Machine learning (ML) models of genome function from DNA sequence alone are beginning to accurately predict context-specific epigenomes [6668], 3D chromatin [69], and gene expression [70]. These sequence-to-function models aim to learn underlying cis-regulatory grammar [71], allowing them to predict variant effects in silico at scales that cannot be achieved with CRISPR or MPRA (Figure 2D). However, they require large high-quality training data in relevant contexts [71], can be challenging to adapt to biological data [72], and often struggle with distal interactions, especially in predicting gene expression [73,74]. Nonetheless, ML capabilities are rapidly improving, and current models are already achieving success in interpreting human evolution.

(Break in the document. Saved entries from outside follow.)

(* ===== verification/IoHddProps.v ===== *)
(** * IoHddProps: the hard disk keeps the descriptors of the I/O manager

    No operation of the driver adds or removes a file, so the hard disk is a
    [FileDevice] and the refinement of IomanProps holds of a manager with it. *)

From stdpp Require Import base numbers list gmap.
From Stdlib Require Import ZArith Lia RelationClasses.
From S2P Require Import Prelude Ata ApaState ApaCache ApaPart Hdd HddFio Scenario HddScenario Frame HddLock Ioman IomanProps IoHdd Stack.

Open Scope Z_scope.
Open Scope c_scope.

Import IomanX.

(** ** The files of the driver *)

Definition same_files (w w' : world) : Prop := length (files w') = length (files w).
#[export] Instance same_files_preorder : PreOrder same_files.
Proof. split; [by intros w | unfold same_files; intros w1 w2 w3; congruence]. Qed.

Lemma files_outer {A} (m : M world A) : respects same_outer m -> respects same_files m.
Proof. apply respects_mono. intros w w' (_ & _ & E & _). unfold same_files. by rewrite E. Qed.
Lemma files_wait : respects same_files WaitSema.
Proof.
  intros w a w' H. unfold WaitSema in H. destruct (fioSema w); [|by injection H as _ <-].
  destruct (0 <? _); [|done]. by injection H as _ <-.
Qed.
Lemma files_signal : respects same_files SignalSema.
Proof. by intros w a w' [= _ <-]. Qed.
Lemma files_smod i g : respects same_files (smod i g).
Proof. intros w a w' H. unfold smod in H. destruct (hddFileSlots w !! i); [|done]. by injection H as _ <-. Qed.
Lemma files_fmod f g : respects same_files (fmod f g).
Proof.
  intros w a w' H. unfold fmod in H. destruct (files w !! f); [|done]. injection H as _ <-. apply length_insert.
Qed.
#[local] Hint Resolve files_wait files_signal files_smod files_fmod : frame_db.
#[local] Hint Extern 5 (respects same_files _) => (apply files_outer; solve [auto with frame_db]) : frame_db.

Lemma files_apaOpen n d i p m : respects same_files (apaOpen n d i p m).
Proof. unfold apaOpen. respects_tac. Qed.
Lemma files_apaRename n d o p : respects same_files (apaRename n d o p).
Proof. unfold apaRename. respects_tac. Qed.
Lemma files_addSub n i a : respects same_files (ioctl2AddSub n i a).
Proof. unfold ioctl2AddSub. respects_tac. Qed.
Lemma files_deleteSub n i : respects same_files (ioctl2DeleteLastSub n i).
Proof. unfold ioctl2DeleteLastSub. respects_tac. Qed.
Lemma files_dataTransfer f b n m : respects same_files (fioDataTransfer f b n m).
Proof. unfold fioDataTransfer. respects_tac. Qed.
#[local] Hint Resolve files_apaOpen files_apaRename files_addSub files_deleteSub files_dataTransfer : frame_db.

(** ** The driver in the manager *)

Lemma devs_hdd_call {A} f (m : nat -> M world A) : (forall i, respects same_files (m i)) -> respects same_devs (hdd_call f m).
Proof.
  intros Hm s a s' H. unfold hdd_call in H. destruct (driver_files f s) as [fs i] eqn:Ed.
  destruct (m i _) as [a' w| |] eqn:E; [|done..]. injection H as _ <-. apply Hm in E. unfold same_files in E. simpl in E.
  unfold same_devs, devs, back. simpl. assert (HL : (length (file_table s) <= length (files w))%nat).
  { rewrite E. unfold driver_files in Ed. destruct f; injection Ed as <- _; rewrite ?length_app, length_fmap; lia. }
  clear -HL. revert HL. generalize (files w). induction (file_table s) as [|x t IH]; intros [|y l] HL; try done; simpl in *; [lia|].
  f_equal. apply IH. lia.
Qed.

#[export] Instance hdd_FileDevice fuel stack : FileDevice (hddFioDev fuel stack).
Proof.
  constructor; intros; simpl; unfold hddUnsupported; try match goal with a : hddArg |- _ => destruct a end;
    try (apply devs_hdd_call; intros i).
  all: try (apply same_devs_nested; try (apply devs_hdd_call; intros i)).
  all: unfold hddFormat, hddDopen, hddOpen, hddClose, hddRead, hddWrite, hddLseek, hddIoctl2, hddRemove, hddDread, hddGetStat, hddReName, hddDevctl; respects_tac.
Qed.

(** ** A partition opened on the machine of [st_made] *)

Definition hdd_dev : nat -> iop_device_t hddSt hddArg hddOut := fun _ => hddFioDev 400 zero_params.
#[local] Instance hdd_dev_ok k : FileDevice (hdd_dev k) := hdd_FileDevice 400 zero_params.
Definition no_file : iop_file := mkIop (mkFile 0 0 None) DNull.
Definition no_dirent : iox_dirent_t := mkXdirent (mkXstat 0 0 0 [] [] [] 0 []) [].
Definition open_part : io_call (Arg := hddArg) (Out := hddOut) := IOpen part_name 3 0.

Lemma made_quiet : quiet st_made.
Proof.
  split; [vm_compute; reflexivity|]. assert (E : devs st_made = replicate 32 DNull) by (vm_compute; reflexivity).
  rewrite E. by apply Forall_replicate.
Qed.

(** It is opened as descriptor 0, which was not open before. *)
Lemma descriptors_refine_witness : exists s',
  io_run hdd_dev no_file no_dirent open_part st_made = Done 0 s' /\ quiet s' /\
  fd_step hdd_dev (dev_list st_made) open_part (fds st_made) 0 (fds s') /\
  io_run hdd_dev no_file no_dirent (IClose 0) st_made = Done (- EBADF) st_made.
Proof.
  assert (E : result (io_run hdd_dev no_file no_dirent open_part) st_made = Some 0) by (vm_compute; reflexivity).
  apply result_after in E. destruct (proj1 (descriptors_refine hdd_dev no_file no_dirent open_part st_made made_quiet) 0 _ E) as [HQ HS].
  eexists. split; [exact E|]. split; [exact HQ|]. split; [exact HS|].
  apply (proj2 (descriptors_refine hdd_dev no_file no_dirent (IClose 0) st_made made_quiet) 0 eq_refl).
  intros [_ [k Hk]]. assert (E0 : fds st_made !! Z.to_nat 0 = Some None) by (vm_compute; reflexivity). rewrite E0 in Hk. discriminate Hk.
Defined.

One area where ML models have been applied in evolution is to predict 3D chromatin contact maps. Keough et al. [75] investigated whether HARs emerged from conserved CREs where 3D chromatin folding had been rewired by human-specific structural variants (hsSVs) by using comparisons of Hi-C contacts between human and chimp NPCs, MPRAs in human midgestation telencephalon primary cells, and 3D chromatin contact map prediction of 1 Mb human and chimpanzee sequences from the ML model Akita [69]. These implicated enhancers that target neurodevelopmental genes, such as NECTIN3 and MAF, associated with hsSVs that rewire 3D chromatin folding, and HARs with MPRA activity sharing topologically associating domains (TADs) with developmental genes EFNA5, EN1, PBX3, and GBX2. The Akita model has also been applied to predict 3D chromatin differences between modern and archaic humans and within modern human populations, identifying 392 genomic regions with divergent 3D chromatin folding between modern and archaic genomes, including one containing a Neanderthal introgressed CTCF mutation that creates two TADs and is an eQTL for the insulin-like growth factor-binding protein 3 gene, IGFBP3 [76,77], identifying many loci expected to display 3D chromatin divergence even when lacking substantial sequence divergence, including modern and archaic differences in overlap with genes associated with eye, hair, skeletal, lung function, brain, and immune phenotypes. As in many of these ML approaches, functional experiments are needed to validate these predictions.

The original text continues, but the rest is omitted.